[[ Data extracts open ]]

(** Facts about all bytes, by evaluation. *)
Lemma all_bytes (P : byte → Prop) `{∀ c, Decision (P c)} :
  forallb (λ z, bool_decide (P (Z_to_byte z))) (map Z.of_nat (seq 0 256)) = true → ∀ c, P c.
Proof.
  intros Hall c. rewrite <-(Z_to_byte_to_Z c). apply (Z_below_dec (λ z, P (Z_to_byte z)) 256); [done|apply byte_to_Z_range].
Qed.

Lemma sign_start_plain c : sign_start c = true → align_of c = None ∧ code_point_length c = 1%nat.
Proof.
  revert c. apply (all_bytes (λ c, sign_start c = true → align_of c = None ∧ code_point_length c = 1%nat)).
  by vm_compute.
Qed.
Lemma width_start_other c :
  precision_start c = true → is_digit c = false ∧ c ≠ open_brace.
Proof.
  revert c. apply (all_bytes (λ c, precision_start c = true → is_digit c = false ∧ c ≠ open_brace)).
  by vm_compute.
Qed.

Lemma digit_char_digit d : 0 ≤ d < 10 → is_digit (digit_char false d) = true ∧ byte_to_Z (digit_char false d) - 48 = d.
Proof. revert d. apply (Z_below_dec _ 10). by vm_compute. Qed.

(** Reading a number that was printed. *)
Lemma foldl_grows ds v : Forall (λ d, 0 ≤ d < 10) ds → 0 ≤ v → v ≤ foldl (λ n d, n * 10 + d) v ds.
Proof.
  intros Hds. revert v. induction Hds as [|d ds Hd _ IH]; intros v Hv; simpl; [lia|].
  specialize (IH (v * 10 + d) ltac:(lia)). lia.
Qed.
Lemma parse_digits_spec ds v t :
  Forall (λ d, 0 ≤ d < 10) ds → 0 ≤ v → foldl (λ n d, n * 10 + d) v ds ≤ max_int →
  (∀ c s, t = c :: s → is_digit c = false) →
  parse_digits v (map (digit_char false) ds ++ t) = (foldl (λ n d, n * 10 + d) v ds, t).
Proof.
  intros Hds. revert v. induction Hds as [|d ds Hd Hds IH]; intros v Hv Hm Ht; simpl.
  - destruct t as [|c t]; [done|]. simpl. by rewrite (Ht c t eq_refl).
  - destruct (digit_char_digit d Hd) as [-> ->]. simpl in Hm.
    pose proof (foldl_grows ds (v * 10 + d) Hds ltac:(lia)).
    rewrite (proj2 (Z.ltb_ge _ _)); [apply IH; [lia|done|done]|]. apply Z.div_le_lower_bound; lia.
Qed.
Lemma parse_number_spec n t :
  valid_number n = true → (∀ c s, t = c :: s → is_digit c = false) →
  parse_nonnegative_int (numeral false 10 n ++ t) = Ok (n, t).
Proof.
  intros [Hn%Z.leb_le Hm%Z.leb_le]%andb_prop Ht. unfold parse_nonnegative_int, numeral.
  pose proof (value_digits 10 ltac:(lia) n Hn) as Hv. unfold value_of in Hv.
  rewrite parse_digits_spec; [|apply digits_range; lia|lia|lia|done]. rewrite Hv.
  by rewrite (proj2 (Z.ltb_ge _ _)) by lia.
Qed.
(** Its first digit. *)
Lemma numeral_first n :
  0 ≤ n → ∃ d l, numeral false 10 n = digit_char false d :: l ∧ 0 ≤ d < 10 ∧ (d = 0 → n = 0).
Proof.
  intros Hn. unfold numeral. pose proof (digits_nonempty 10 ltac:(lia) n Hn) as Hne.
  pose proof (digits_head 10 ltac:(lia) n Hn) as Hh. pose proof (digits_range 10 ltac:(lia) n Hn) as Hr.
  destruct (digits_of 10 n) as [|d l]; [done|]. apply list.Forall_cons in Hr as [Hd _]. simpl in *.
  exists d, (map (digit_char false) l). split; [done|]. split; [done|]. intros ->. auto.
Qed.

[[ Data extracts closed ]]

Assignment –
Set down each record verbatim.

Task answer –
(** Facts about all bytes, by evaluation. *)
Lemma all_bytes (P : byte → Prop) `{∀ c, Decision (P c)} :
  forallb (λ z, bool_decide (P (Z_to_byte z))) (map Z.of_nat (seq 0 256)) = true → ∀ c, P c.
Proof.
  intros Hall c. rewrite <-(Z_to_byte_to_Z c). apply (Z_below_dec (λ z, P (Z_to_byte z)) 256); [done|apply byte_to_Z_range].
Qed.

Lemma sign_start_plain c : sign_start c = true → align_of c = None ∧ code_point_length c = 1%nat.
Proof.
  revert c. apply (all_bytes (λ c, sign_start c = true → align_of c = None ∧ code_point_length c = 1%nat)).
  by vm_compute.
Qed.
Lemma width_start_other c :
  precision_start c = true → is_digit c = false ∧ c ≠ open_brace.
Proof.
  revert c. apply (all_bytes (λ c, precision_start c = true → is_digit c = false ∧ c ≠ open_brace)).
  by vm_compute.
Qed.

Lemma digit_char_digit d : 0 ≤ d < 10 → is_digit (digit_char false d) = true ∧ byte_to_Z (digit_char false d) - 48 = d.
Proof. revert d. apply (Z_below_dec _ 10). by vm_compute. Qed.

(** Reading a number that was printed. *)
Lemma foldl_grows ds v : Forall (λ d, 0 ≤ d < 10) ds → 0 ≤ v → v ≤ foldl (λ n d, n * 10 + d) v ds.
Proof.
  intros Hds. revert v. induction Hds as [|d ds Hd _ IH]; intros v Hv; simpl; [lia|].
  specialize (IH (v * 10 + d) ltac:(lia)). lia.
Qed.
Lemma parse_digits_spec ds v t :
  Forall (λ d, 0 ≤ d < 10) ds → 0 ≤ v → foldl (λ n d, n * 10 + d) v ds ≤ max_int →
  (∀ c s, t = c :: s → is_digit c = false) →
  parse_digits v (map (digit_char false) ds ++ t) = (foldl (λ n d, n * 10 + d) v ds, t).
Proof.
  intros Hds. revert v. induction Hds as [|d ds Hd Hds IH]; intros v Hv Hm Ht; simpl.
  - destruct t as [|c t]; [done|]. simpl. by rewrite (Ht c t eq_refl).
  - destruct (digit_char_digit d Hd) as [-> ->]. simpl in Hm.
    pose proof (foldl_grows ds (v * 10 + d) Hds ltac:(lia)).
    rewrite (proj2 (Z.ltb_ge _ _)); [apply IH; [lia|done|done]|]. apply Z.div_le_lower_bound; lia.
Qed.
Lemma parse_number_spec n t :
  valid_number n = true → (∀ c s, t = c :: s → is_digit c = false) →
  parse_nonnegative_int (numeral false 10 n ++ t) = Ok (n, t).
Proof.
  intros [Hn%Z.leb_le Hm%Z.leb_le]%andb_prop Ht. unfold parse_nonnegative_int, numeral.
  pose proof (value_digits 10 ltac:(lia) n Hn) as Hv. unfold value_of in Hv.
  rewrite parse_digits_spec; [|apply digits_range; lia|lia|lia|done]. rewrite Hv.
  by rewrite (proj2 (Z.ltb_ge _ _)) by lia.
Qed.
(** Its first digit. *)
Lemma numeral_first n :
  0 ≤ n → ∃ d l, numeral false 10 n = digit_char false d :: l ∧ 0 ≤ d < 10 ∧ (d = 0 → n = 0).
Proof.
  intros Hn. unfold numeral. pose proof (digits_nonempty 10 ltac:(lia) n Hn) as Hne.
  pose proof (digits_head 10 ltac:(lia) n Hn) as Hh. pose proof (digits_range 10 ltac:(lia) n Hn) as Hr.
  destruct (digits_of 10 n) as [|d l]; [done|]. apply list.Forall_cons in Hr as [Hd _]. simpl in *.
  exists d, (map (digit_char false) l). split; [done|]. split; [done|]. intros ->. auto.
Qed.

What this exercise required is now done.